The surgeon will prepare blood vessels to be used during the operation. The saphenous vein is removed from the leg, which may be completed using endoscopic vein harvesting, and the internal mammary artery is prepared to be inserted onto the heart. The heart surgeon will then attach the blood vessels to the heart and “bypass” the narrowed portion of the coronary artery. Blood now flows through the new vessel, and goes around the portion of the artery that has disease. Blood flow is restored to the heart muscle. The surgeon carefully sews the heart up after the operation is completed. The heart is then warmed up until it begins to beat on its own, and the patient is taken off the heart-lung machine.
After coronary artery bypass surgery
After coronary artery bypass surgery, the patient is transferred to the CVICU (Cardiovascular Intensive Care Unit), where specialized staff will closely monitor the patient. A monitoring system is used to closely evaluate the heart rate, rhythm, and vital signs. Medications are provided by the caregiver to control for pain, nausea, and other discomforts the patient may feel. The caregivers will provide specific instructions for starting activity and diet during the recovery phase. Please see our section on recovery from heart surgery for more information.

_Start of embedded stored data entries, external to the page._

(** X10. Seen through the instance they are called on, the methods of
    the class act on the class-level containers as the methods of a graph
    that owns its storage: the view of the instance after [add_node],
    [remove_node] and [add_edge] is the result of the same operation on
    its view before. *)
Theorem instance_view_simulation (self : nat) (w : ClassLevel.World) :
  self < List.length (ClassLevel.own_edges w) ->
  (forall node kwargs,
      ClassLevel.view self (ClassLevel.add_node self node kwargs w)
      = add_node node kwargs (ClassLevel.view self w))
  /\ (forall node,
         ClassLevel.view self (ClassLevel.remove_node self node w)
         = remove_node node (ClassLevel.view self w))
  /\ (forall node_from node_to,
         ClassLevel.view self (ClassLevel.add_edge self node_from node_to w)
         = add_edge node_from node_to (ClassLevel.view self w)).
Proof.
  intros H. split; [|split]; intros.
  - apply view_add_node.
  - now apply view_remove_node.
  - now apply view_add_edge.
Qed.

Lemma instance_view_simulation_witness :
  let w := snd (ClassLevel.construct ClassLevel.start) in
  (forall node kwargs,
      ClassLevel.view 0 (ClassLevel.add_node 0 node kwargs w)
      = add_node node kwargs (ClassLevel.view 0 w))
  /\ (forall node,
         ClassLevel.view 0 (ClassLevel.remove_node 0 node w)
         = remove_node node (ClassLevel.view 0 w))
  /\ (forall node_from node_to,
         ClassLevel.view 0 (ClassLevel.add_edge 0 node_from node_to w)
         = add_edge node_from node_to (ClassLevel.view 0 w)).
Proof.
  apply (instance_view_simulation
           0 (snd (ClassLevel.construct ClassLevel.start))).
  simpl. lia.
Defined.

(** X11. [remove_node] gives the instance an edge list of its own: an
    edge that the instance adds after it has removed a node is in its own
    edge list and not added to the list another instance reads, while the
    two ends of the edge are still added to the node mapping that the
    other instance reads. *)
Theorem own_edge_list_after_remove_node
        (w : ClassLevel.World) (a b : nat) (n node_from node_to : string) :
  a < List.length (ClassLevel.own_edges w) ->
  a <> b ->
  let w' := ClassLevel.add_edge a node_from node_to
              (ClassLevel.remove_node a n w) in
  ClassLevel.get_edges b w' = ClassLevel.get_edges b w
  /\ In (node_from, node_to) (ClassLevel.get_edges a w')
  /\ dict_in node_from (ClassLevel.get_nodes b w') = true
  /\ dict_in node_to (ClassLevel.get_nodes b w') = true.
Proof.
  intros L N w'.
  assert (L1 : a < List.length
                     (ClassLevel.own_edges (ClassLevel.remove_node a n w))).
  { simpl. now rewrite length_set_nth. }
  pose proof (view_add_edge a node_from node_to
                            (ClassLevel.remove_node a n w) L1) as V.
  fold w' in V.
  assert (Vn : ClassLevel.get_nodes b w'
               = nodes (ClassLevel.view a w')) by reflexivity.
  assert (Ve : ClassLevel.get_edges a w'
               = edges (ClassLevel.view a w')) by reflexivity.
  split; [|split; [|split]].
  - unfold w', ClassLevel.add_edge, ClassLevel.get_edges,
      ClassLevel.get_nodes.
    cbn [fold_left].
    destruct (dict_in node_from
                      (ClassLevel.cls_nodes (ClassLevel.remove_node a n w)));
      match goal with
      | |- context [dict_in node_to ?d] => destruct (dict_in node_to d)
      end;
      cbn [ClassLevel.own_edges ClassLevel.cls_edges ClassLevel.cls_nodes
           ClassLevel.remove_node ClassLevel.add_node];
      rewrite (nth_set_nth a _ None _ L);
      cbn [ClassLevel.own_edges ClassLevel.cls_edges];
      rewrite !(nth_set_nth_other a b) by exact N; reflexivity.
  - rewrite Ve, V, edges_add_edge. apply in_or_app. right. now left.
  - rewrite Vn, V. apply dict_in_keys, keys_add_edge. auto.
  - rewrite Vn, V. apply dict_in_keys, keys_add_edge. auto.
Qed.

Lemma own_edge_list_after_remove_node_witness :
  let w := snd (ClassLevel.construct
                  (snd (ClassLevel.construct ClassLevel.start))) in
  let w' := ClassLevel.add_edge 0 "work.a" "work.b"
              (ClassLevel.remove_node 0 "work.x" w) in
  ClassLevel.get_edges 1 w' = ClassLevel.get_edges 1 w
  /\ In ("work.a", "work.b") (ClassLevel.get_edges 0 w')
  /\ dict_in "work.a" (ClassLevel.get_nodes 1 w') = true
  /\ dict_in "work.b" (ClassLevel.get_nodes 1 w') = true.
Proof.
  apply (own_edge_list_after_remove_node
           (snd (ClassLevel.construct
                   (snd (ClassLevel.construct ClassLevel.start))))
           0 1 "work.x" "work.a" "work.b").
  - simpl. lia.
  - discriminate.
Defined.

Risks of coronary artery bypass grafting
All surgeries are associated with some risk of complications. CABG surgery is considered a major surgical operation, and is associated with risks including: stroke, heart attack, bleeding, infection, nerve damage, breathing problems, drug reactions, blood reactions, arrhythmias and death. Your heart surgeon will discuss these and other risks with you before your operation. Your surgeons and caregivers use many techniques to ensure that these risks are minimized. Fortunately these risks occur in a small percentage of patients undergoing heart surgery.
Our results in coronary artery bypass grafting
The surgeons of Raney Zusman Medical Group have experienced excellent results in heart bypass surgery, with the yearly mortality continually below the statewide average for California.